A comunidade iraniana em Portugal convocou para esta sexta-feira e sábado duas manifestações contra as execuções de participantes na vaga de protestos que sacudiu o seu país desde o assassinato de Mahsa Amini às mãos das autoridades.
A primeira decorre a partir das 12 horas e servirá ara entregar cartas na Assembleia da República. No sábado, às 15h00, decorrerá a marcha global de ação contra as execuções no Irão. Em Lisboa, terá início na Assembleia da República e desembocará no Jardim Dom Luís.
Em comunicado, a comunidade iraniana apela a ações concretas do governo português e defende que o processo dos dois jovens já executados, Mohsen Shekari e Majidreza Rahnavard, “demonstra de forma muito clara que se trata de julgamentos fraudulentos e usados como arma de maneira a criar medo no povo iraniano para que parem de reivindicar os seus direitos básicos humanos”. Há ainda mais dez outros condenados à morte também pela participação nos protestos.

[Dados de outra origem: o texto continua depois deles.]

(** [processRequestLine(begin, end)] on the bytes of the line. *)
Definition processRequestLine (line : bytes) : ST HttpRequest bool :=
  match break_at sp line with
  | (m, Some rest) =>
      valid ← setMethod m;
      if valid : bool then
        match break_at sp rest with
        | (target, Some ver) =>
            (match break_at qmark target with
             | (p, Some q) => st_modify (setPath p) ;; st_modify (setQuery (qmark :: q))
             | (p, None) => st_modify (setPath target)
             end) ;;
            if (zlen ver =? 8) && bool_decide (ztake 7 ver = s!"HTTP/1.") then
              if bool_decide (zdrop 7 ver = s!"1") then st_modify (setVersion kHttp11) ;; mret true
              else if bool_decide (zdrop 7 ver = s!"0") then st_modify (setVersion kHttp10) ;; mret true
              else mret false
            else mret false
        | _ => mret false
        end
      else mret false
  | _ => mret false
  end.

(** A call on the context's request, and one on the buffer. *)
Definition on_request {A} (c : ST HttpRequest A) : ST (HttpContext * Buffer) A := λ s,
  let '(o, r) := c (request_ s.1) in (o, (MkContext (state_ s.1) r, s.2)).
Definition on_buffer {A} (c : ST Buffer A) : ST (HttpContext * Buffer) A := λ s,
  let '(o, b) := c s.2 in (o, (s.1, b)).
Definition set_state (st : HttpRequestParseState) : ST (HttpContext * Buffer) unit :=
  st_modify (λ s, (MkContext st (request_ s.1), s.2)).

Os protestos que começaram por se centrar na questão da morte da jovem curda Mahsa Amini, passaram a questionar abertamente a repressão a que estão sujeitas as mulheres e o próprio regime. De acordo com a Iran Human Rights, em cerca de três meses foram mortas 500 pessoas e 15 mil foram detidas. As autoridades do país reconhecem a morte de 300 pessoas, alegando que 50 eram agentes da autoridade.